Pour les personnes qui aiment trop manger des hamburgers et des hot-dogs simplement parce qu’ils sont délicieux, une nouvelle recherche du Penn State College of Medicine suggère que cela pourrait être le nombre élevé de graisses ou de calories dans ces aliments vides populaires qui pourraient réduire la capacité de leur cerveau à ne plus rien dire.

La recherche, menée sur des rats et publiée dans The Journal of Physiology, a révélé que de grandes cellules en forme d’étoile dans le cerveau, appelées astrocytes, contrôlent la voie de signalisation entre le cerveau et l’intestin. Les chercheurs ont découvert qu' »après de courtes périodes d’alimentation avec un régime riche en graisses et en calories, le cerveau s’adapte pour réagir à ce qui est ingéré et réduit la quantité de nourriture consommée pour équilibrer l’apport calorique ».

Si ce régime est poursuivi à long terme, cependant, il « semble perturber cette voie de signalisation », ont déclaré les chercheurs.

« L’apport calorique semble être régulé à court terme par les astrocytes. Nous avons constaté qu’une brève exposition (trois à cinq jours) à un régime riche en graisses/calories a le plus grand effet sur les astrocytes, déclenchant la voie de signalisation normale pour contrôler l’estomac, », a déclaré le Dr Kirsteen Browning du Penn State College of Medicine dans un communiqué.

« Au fil du temps, les astrocytes semblent se désensibiliser aux aliments riches en graisses. Environ 10 à 14 jours de régime riche en graisses/calories, les astrocytes semblent ne pas réagir et la capacité du cerveau à réguler l’apport calorique semble être perdue. Cela perturbe la signalisation. à l’estomac et retarde la façon dont il se vide. »

Browning a déclaré que les chercheurs prévoient d’examiner plus en détail les résultats pour voir s’ils pourraient être utilisés pour des interventions de santé chez l’homme.

« Nous n’avons pas encore découvert si la perte d’activité des astrocytes et le mécanisme de signalisation sont la cause de la suralimentation ou si cela se produit en réponse à la suralimentation. Nous sommes impatients de savoir s’il est possible de réactiver la capacité apparente perdue du cerveau à réguler l’apport calorique. Si tel est le cas, cela pourrait conduire à des interventions pour aider à rétablir la régulation calorique chez l’homme », a-t-elle déclaré.
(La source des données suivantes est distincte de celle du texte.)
(* ===== verification/Witnesses.v ===== *)
(** The theorems applied to concrete inputs: every hypothesis of a theorem is shown
    to hold of the sample incident, and its conclusion evaluated there. *)
From Stdlib Require Import ZArith Lia.
From stdpp Require Import prelude strings list gmap.
From S2P Require Import Prelude PyText Float64 Tools Domain Policy World Evidence Wrappers ToolCalls Models Prompts GraphState GraphNodes GraphStages GraphRun GraphInvariant GraphProps GraphResume GraphModes Sqlite CostLedger LiveModel LiveSetup Approvals Report Samples JsonRoundTrip Replay.
Local Open Scope Z_scope.

(** * Policy, evidence, tools *)

(** A request for more rows than the budget allows. *)
Lemma denial_explained_witness :
  let d := authorize (logs_proposal 41) sample_scope ∅ DEFAULT_BUDGETS 2 in
  pd_result d = DENIED
  /\ exists r text, pd_reason_code d = Some r
     /\ denial_justified (pr_arguments (logs_proposal 41)) sample_scope ∅ DEFAULT_BUDGETS 2 r
     /\ denial_guidance QUERY_LOGS r DEFAULT_BUDGETS = Ok text.
Proof.
  split; [reflexivity|]. exact (denial_explained (logs_proposal 41) sample_scope ∅ DEFAULT_BUDGETS 2 QUERY_LOGS eq_refl).
Defined.

Lemma ordered_arrival_independent_witness :
  exists s1 s2, rebuild_store "inc-1" sample_initial_evidence = Ok s1
    /\ rebuild_store "inc-1" (reverse sample_initial_evidence) = Ok s2
    /\ ordered s1 = ordered s2.
Proof.
  eexists _, _. split; [reflexivity|]. split; [reflexivity|].
  refine (ordered_arrival_independent "inc-1" sample_initial_evidence
    (reverse sample_initial_evidence) _ _ _ _ eq_refl eq_refl).
  - symmetry. apply reverse_Permutation.
  - cbn. repeat constructor; rewrite ?list_elem_of_singleton, ?elem_of_nil; naive_solver.
Defined.

Definition sample_rows : list json := [JStr "row-1"; JStr "row-2"].

Lemma trim_to_bytes_spec_witness :
  fits (trim_to_bytes [("note", JStr "n")] "rows" sample_rows "row_count") = true
  /\ (fits (trim_to_bytes [("note", JStr "n")] "rows" sample_rows "row_count") = true
      \/ widest_text (trim_to_bytes [("note", JStr "n")] "rows" sample_rows "row_count") = None).
Proof.
  split; [vm_compute; reflexivity|].
  refine (proj1 (trim_to_bytes_spec [("note", JStr "n")] "rows" sample_rows "row_count" _ _)).
  - repeat constructor; set_solver.
  - cbn. apply NoDup_singleton.
Defined.

Definition sample_dispatch : Dispatch :=
  {| d_world := initial_world; d_ledger := new_ledger 2 1; d_seen := ∅ |}.

Definition sample_logs_check : RunCheck := tw_run_check (query_logs_wrapper (run_logs sample_backends)).

Lemma dispatch_denied_witness :
  let '(_, d') := dispatch QUERY_LOGS QUERY_LOGS sample_logs_check (logs_proposal 41)
                    sample_scope DEFAULT_BUDGETS sample_dispatch in
  w_backend_calls (d_world d') = [] /\ length (receipts (d_ledger d')) = 1%nat.
Proof.
  destruct (dispatch QUERY_LOGS QUERY_LOGS sample_logs_check (logs_proposal 41)
              sample_scope DEFAULT_BUDGETS sample_dispatch) as [out d'] eqn:Hrun.
  destruct (dispatch_denied QUERY_LOGS sample_logs_check (logs_proposal 41) sample_scope
    DEFAULT_BUDGETS sample_dispatch out d' eq_refl ltac:(constructor) eq_refl Hrun)
    as (r & reason & _ & _ & _ & _ & _ & _ & Hr & Hb & _).
  rewrite Hr, Hb. split; reflexivity.
Defined.

Lemma dispatch_allowed_witness :
  let '(_, d') := dispatch QUERY_LOGS QUERY_LOGS sample_logs_check (logs_proposal 5)
                    sample_scope DEFAULT_BUDGETS sample_dispatch in
  length (w_backend_calls (d_world d')) = 1%nat
  /\ slots_left_for (d_ledger d') QUERY_METRIC = 1
  /\ slots_left_for (d_ledger d') SEARCH_RUNBOOKS = 1.
Proof.
  destruct (dispatch QUERY_LOGS QUERY_LOGS sample_logs_check (logs_proposal 5)
              sample_scope DEFAULT_BUDGETS sample_dispatch) as [out d'] eqn:Hrun.
  destruct (dispatch_allowed QUERY_LOGS sample_logs_check (logs_proposal 5) sample_scope
    DEFAULT_BUDGETS sample_dispatch out d' eq_refl ltac:(constructor) eq_refl Hrun)
    as (r & _ & _ & _ & Hb & Hs & _).
  rewrite Hb, !Hs. split; [|split]; reflexivity.
Defined.

Lemma dispatch_confined_witness :
  let '(_, d') := dispatch QUERY_LOGS QUERY_LOGS sample_logs_check (logs_proposal 5)
                    sample_scope DEFAULT_BUDGETS sample_dispatch in
  forall t, 0 <= slots_left_for (d_ledger d') t.
Proof.
  destruct (dispatch QUERY_LOGS QUERY_LOGS sample_logs_check (logs_proposal 5)
              sample_scope DEFAULT_BUDGETS sample_dispatch) as [out d'] eqn:Hrun.
  refine (proj1 (proj2 (dispatch_confined QUERY_LOGS sample_logs_check (logs_proposal 5)
    sample_scope DEFAULT_BUDGETS sample_dispatch out d' eq_refl ltac:(constructor) _ Hrun))).
  intros []; vm_compute; discriminate.
Defined.

Lemma effective_window_narrows_witness :
  exists s e, window_of (resolve_effective_window (pr_arguments (logs_proposal 5)) sample_scope)
              = Some (Some s, Some e)
    /\ 1000000 <= s /\ e <= 61000000.
Proof.
  destruct (effective_window_narrows (pr_arguments (logs_proposal 5)) sample_scope None None eq_refl)
    as (s & e & Hw & Hs & He & _).
  exists s, e. split; [exact Hw|]. split; [exact Hs|exact He].
Defined.

Lemma tool_call_round_trip_witness :
  parse_tool_call (to_tool_call (search_proposal RESOURCE_POOL_PRESSURE) "call-1")
  = (Some (search_proposal RESOURCE_POOL_PRESSURE), "").
Proof. exact (tool_call_round_trip (search_proposal RESOURCE_POOL_PRESSURE) "call-1" eq_refl eq_refl). Defined.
Dans « The Hidden Dangers of Fast and Processed Food », publié dans l’American Journal of Lifestyle Medicine, le Dr Joel Fuhrman a déclaré que « la plupart des maladies chroniques qui affligent les Américains sont principalement induites par le mode de vie ».

« La croyance est que la grande majorité des crises cardiaques et des accidents vasculaires cérébraux pourraient être évités si les gens étaient disposés à adopter des comportements de mode de vie sains. De plus, les modes de vie sains auraient un impact sur un nombre important de cancers qui seraient également liés aux expositions au mode de vie, en particulier à l’obésité, aux cigarettes et à d’autres toxines », a-t-il noté.
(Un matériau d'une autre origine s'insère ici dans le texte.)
(* ===== verification/MachineWitnesses.v ===== *)
(** The theorems on what runs beside the graph, at concrete inputs: a lab, a worker's
    machine and a job; a corpus for scoring and for the paired batch; a conversation of
    the approved observability server, and one check carried over the pipe; the checks
    that read a run's files and ask Prometheus. *)
From Stdlib Require Import ZArith Lia.
From stdpp Require Import prelude strings list gmap.
From S2P Require Import Prelude PyText Float64 Tools Domain World Evidence Wrappers Models GraphState GraphNodes GraphRun GraphInvariant GraphProps GraphResume GraphModes Report Approvals ControlPlane Workers Lab LabProps Site SiteProps JobRunner JobProps JobLiveness FirestorePlane Samples Numbers Sqlite CostLedger LiveModel Evaluation LiveSetup EvaluateBatch EvaluationProps BatchProps ToolCalls Policy JsonText JsonRoundTrip McpManifest McpStdio DispatchJson McpServer McpChild McpServerProps McpPipe McpProps IsoTime Telemetry TelemetryProps Prometheus Runbooks.
Local Open Scope Z_scope.

(** * The lab *)

(** Two healthy requests, then the fault: two that fail. *)
Definition sample_scenario : ScenarioDefinition := {|
  sd_family := "configuration_change"; sd_endpoint := "/checkout"; sd_services := ["orders"; "gateway"];
  sd_symptom := "ELEVATED_ERRORS"; sd_healthy_config := []; sd_faulted_config := [("pool", JInt 9)];
  sd_baseline_requests := 2; sd_fault_requests := 2; sd_traffic_volume_bump := 0;
  sd_changes := [{| ce_service := "orders"; ce_summary := "pool"; ce_config_key := Some "pool"; ce_offset_seconds := -40 |}];
  sd_topology := [("edges", JArr [JStr "gateway>orders"])]; sd_expected := [("root_cause", JStr "CONFIG_CHANGE")];
  sd_seed_variants := [] |}.

#[export] Instance sample_machine : Machine := {
  machine_fault _ := None;
  leftover _ r := r;
  gateway_status n := if (n <? 2)%nat then 200 else 500;
  scenario_file family := if decide (family = "configuration_change") then Some sample_scenario else None;
}.

Lemma sample_quiet : forall n, machine_fault n = None.
Proof. done. Qed.

Definition empty_lab : Lab :=
  {| lb_marker := None; lb_runs := ∅; lb_steps := 0; lb_calls := 0; lb_world := initial_world |}.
Fuhrman a expliqué qu’au cours des 50 dernières années, la santé des Américains s’est détériorée au point où 71 % de la population est considérée comme en surpoids ou obèse en raison d’un indice de masse corporelle (IMC) supérieur à 25 kg/m2.

Il a fait valoir que si la santé américaine était mesurée par des normes de santé dans des endroits comme Ikaria, en Grèce; Sardaigne, Italie ; Okinawa, Japon ; la péninsule de Nicoya au Costa Rica ; et Loma Linda, Californie, où des groupes de centenaires enregistrent un IMC sain inférieur à 23 kg/m2, 88 % des Américains seraient en surpoids.

Sur les 12% restants de la population, il a fait valoir que peut-être « seulement environ 5% » avaient un poids normal grâce à une alimentation saine et à une vie saine ».

« Le régime américain standard (SAD) n’est clairement pas un régime sain », a-t-il écrit.

Bien qu’il soit maintenant facilement reconnu par beaucoup que la malbouffe a un impact sur le corps, Fuhrman déclare que la plupart des gens ne sont pas conscients qu’elle affecte également la santé mentale.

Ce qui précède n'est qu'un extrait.